WHAT YOU NEED TO DO:
Reproduce word for word the lines between those holding "(** A tool of" and "w).1 = Response 200 (Statistics s)", inclusive, and nothing else from the data below.

Stored data entries:
┄┄┄┄┄┄┄┄┄┄

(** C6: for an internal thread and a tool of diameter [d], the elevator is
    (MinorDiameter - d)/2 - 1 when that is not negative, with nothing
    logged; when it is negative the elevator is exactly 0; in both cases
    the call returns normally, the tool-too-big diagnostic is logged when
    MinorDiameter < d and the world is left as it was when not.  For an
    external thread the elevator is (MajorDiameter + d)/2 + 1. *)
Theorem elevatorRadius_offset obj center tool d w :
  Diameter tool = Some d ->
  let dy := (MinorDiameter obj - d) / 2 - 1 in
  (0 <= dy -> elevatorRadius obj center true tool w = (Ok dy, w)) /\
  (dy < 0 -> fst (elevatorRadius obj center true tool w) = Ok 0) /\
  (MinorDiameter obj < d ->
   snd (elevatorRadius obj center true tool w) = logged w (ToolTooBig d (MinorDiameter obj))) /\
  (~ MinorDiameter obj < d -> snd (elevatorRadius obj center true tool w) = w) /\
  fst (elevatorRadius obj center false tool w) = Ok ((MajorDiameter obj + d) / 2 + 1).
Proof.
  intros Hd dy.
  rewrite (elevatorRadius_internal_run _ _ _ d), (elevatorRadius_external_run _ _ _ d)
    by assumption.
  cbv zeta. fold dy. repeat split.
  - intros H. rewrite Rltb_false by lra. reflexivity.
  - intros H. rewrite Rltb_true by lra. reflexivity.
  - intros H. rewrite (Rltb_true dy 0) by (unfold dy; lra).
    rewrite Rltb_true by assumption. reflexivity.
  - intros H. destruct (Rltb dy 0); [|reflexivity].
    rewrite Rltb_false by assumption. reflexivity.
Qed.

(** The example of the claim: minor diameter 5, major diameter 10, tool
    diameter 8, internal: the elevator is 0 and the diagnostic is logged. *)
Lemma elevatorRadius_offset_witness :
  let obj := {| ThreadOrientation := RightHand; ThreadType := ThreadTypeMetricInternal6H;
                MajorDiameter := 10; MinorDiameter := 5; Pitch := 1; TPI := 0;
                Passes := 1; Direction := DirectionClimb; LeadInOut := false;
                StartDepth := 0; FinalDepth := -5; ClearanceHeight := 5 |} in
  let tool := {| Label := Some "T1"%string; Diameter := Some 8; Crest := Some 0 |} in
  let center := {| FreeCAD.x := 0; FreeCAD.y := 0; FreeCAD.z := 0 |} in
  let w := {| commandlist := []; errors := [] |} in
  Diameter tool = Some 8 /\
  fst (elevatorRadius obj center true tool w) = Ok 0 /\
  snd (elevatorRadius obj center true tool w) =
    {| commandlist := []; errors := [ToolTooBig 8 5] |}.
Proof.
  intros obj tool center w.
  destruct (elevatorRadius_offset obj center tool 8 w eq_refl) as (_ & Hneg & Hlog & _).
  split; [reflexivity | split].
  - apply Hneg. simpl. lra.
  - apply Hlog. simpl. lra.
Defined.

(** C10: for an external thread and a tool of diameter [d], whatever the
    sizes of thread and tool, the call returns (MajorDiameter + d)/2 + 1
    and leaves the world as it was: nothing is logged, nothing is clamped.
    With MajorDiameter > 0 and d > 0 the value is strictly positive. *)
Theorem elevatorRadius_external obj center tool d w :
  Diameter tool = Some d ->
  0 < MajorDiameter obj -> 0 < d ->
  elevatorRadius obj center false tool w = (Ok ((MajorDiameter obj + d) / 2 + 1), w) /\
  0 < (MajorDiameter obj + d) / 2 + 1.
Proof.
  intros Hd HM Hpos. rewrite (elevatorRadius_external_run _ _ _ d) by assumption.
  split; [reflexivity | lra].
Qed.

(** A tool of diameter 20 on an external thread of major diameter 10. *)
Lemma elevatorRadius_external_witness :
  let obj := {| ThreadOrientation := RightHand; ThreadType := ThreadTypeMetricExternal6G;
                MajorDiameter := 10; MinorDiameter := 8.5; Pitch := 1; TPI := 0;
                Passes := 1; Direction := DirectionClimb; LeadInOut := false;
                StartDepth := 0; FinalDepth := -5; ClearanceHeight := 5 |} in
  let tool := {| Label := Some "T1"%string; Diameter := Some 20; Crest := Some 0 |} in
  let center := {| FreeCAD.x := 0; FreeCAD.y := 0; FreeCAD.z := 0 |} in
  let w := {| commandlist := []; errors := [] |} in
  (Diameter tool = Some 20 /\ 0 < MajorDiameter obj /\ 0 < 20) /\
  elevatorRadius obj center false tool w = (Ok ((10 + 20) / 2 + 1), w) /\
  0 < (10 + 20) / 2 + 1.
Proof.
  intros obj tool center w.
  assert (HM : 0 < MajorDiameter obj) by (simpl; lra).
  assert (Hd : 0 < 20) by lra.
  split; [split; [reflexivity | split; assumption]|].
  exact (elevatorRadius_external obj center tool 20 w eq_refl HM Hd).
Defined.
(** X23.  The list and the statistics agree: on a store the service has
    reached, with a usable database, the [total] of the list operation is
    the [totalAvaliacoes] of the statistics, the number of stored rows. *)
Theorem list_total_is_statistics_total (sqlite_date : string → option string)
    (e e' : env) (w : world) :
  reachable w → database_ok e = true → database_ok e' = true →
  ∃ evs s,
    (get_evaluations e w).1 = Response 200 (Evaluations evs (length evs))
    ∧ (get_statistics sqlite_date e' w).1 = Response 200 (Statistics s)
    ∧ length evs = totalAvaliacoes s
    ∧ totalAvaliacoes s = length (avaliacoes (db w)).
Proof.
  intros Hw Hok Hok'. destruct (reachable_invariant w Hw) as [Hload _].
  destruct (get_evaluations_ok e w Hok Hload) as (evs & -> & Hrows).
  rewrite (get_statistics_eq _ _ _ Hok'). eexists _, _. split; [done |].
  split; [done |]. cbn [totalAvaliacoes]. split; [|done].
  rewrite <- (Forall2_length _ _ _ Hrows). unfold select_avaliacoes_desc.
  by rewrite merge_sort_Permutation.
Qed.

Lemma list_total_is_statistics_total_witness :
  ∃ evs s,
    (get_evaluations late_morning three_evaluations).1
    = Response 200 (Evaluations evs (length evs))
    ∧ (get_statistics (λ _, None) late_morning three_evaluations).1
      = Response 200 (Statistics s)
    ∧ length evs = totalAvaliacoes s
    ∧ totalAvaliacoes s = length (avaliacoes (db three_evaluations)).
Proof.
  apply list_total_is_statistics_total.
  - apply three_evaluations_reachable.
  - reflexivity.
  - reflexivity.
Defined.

┄┄┄┄┄┄┄┄┄┄

WRITTEN ANSWER:
(** A tool of diameter 20 on an external thread of major diameter 10. *)
Lemma elevatorRadius_external_witness :
  let obj := {| ThreadOrientation := RightHand; ThreadType := ThreadTypeMetricExternal6G;
                MajorDiameter := 10; MinorDiameter := 8.5; Pitch := 1; TPI := 0;
                Passes := 1; Direction := DirectionClimb; LeadInOut := false;
                StartDepth := 0; FinalDepth := -5; ClearanceHeight := 5 |} in
  let tool := {| Label := Some "T1"%string; Diameter := Some 20; Crest := Some 0 |} in
  let center := {| FreeCAD.x := 0; FreeCAD.y := 0; FreeCAD.z := 0 |} in
  let w := {| commandlist := []; errors := [] |} in
  (Diameter tool = Some 20 /\ 0 < MajorDiameter obj /\ 0 < 20) /\
  elevatorRadius obj center false tool w = (Ok ((10 + 20) / 2 + 1), w) /\
  0 < (10 + 20) / 2 + 1.
Proof.
  intros obj tool center w.
  assert (HM : 0 < MajorDiameter obj) by (simpl; lra).
  assert (Hd : 0 < 20) by lra.
  split; [split; [reflexivity | split; assumption]|].
  exact (elevatorRadius_external obj center tool 20 w eq_refl HM Hd).
Defined.
(** X23.  The list and the statistics agree: on a store the service has
    reached, with a usable database, the [total] of the list operation is
    the [totalAvaliacoes] of the statistics, the number of stored rows. *)
Theorem list_total_is_statistics_total (sqlite_date : string → option string)
    (e e' : env) (w : world) :
  reachable w → database_ok e = true → database_ok e' = true →
  ∃ evs s,
    (get_evaluations e w).1 = Response 200 (Evaluations evs (length evs))
    ∧ (get_statistics sqlite_date e' w).1 = Response 200 (Statistics s)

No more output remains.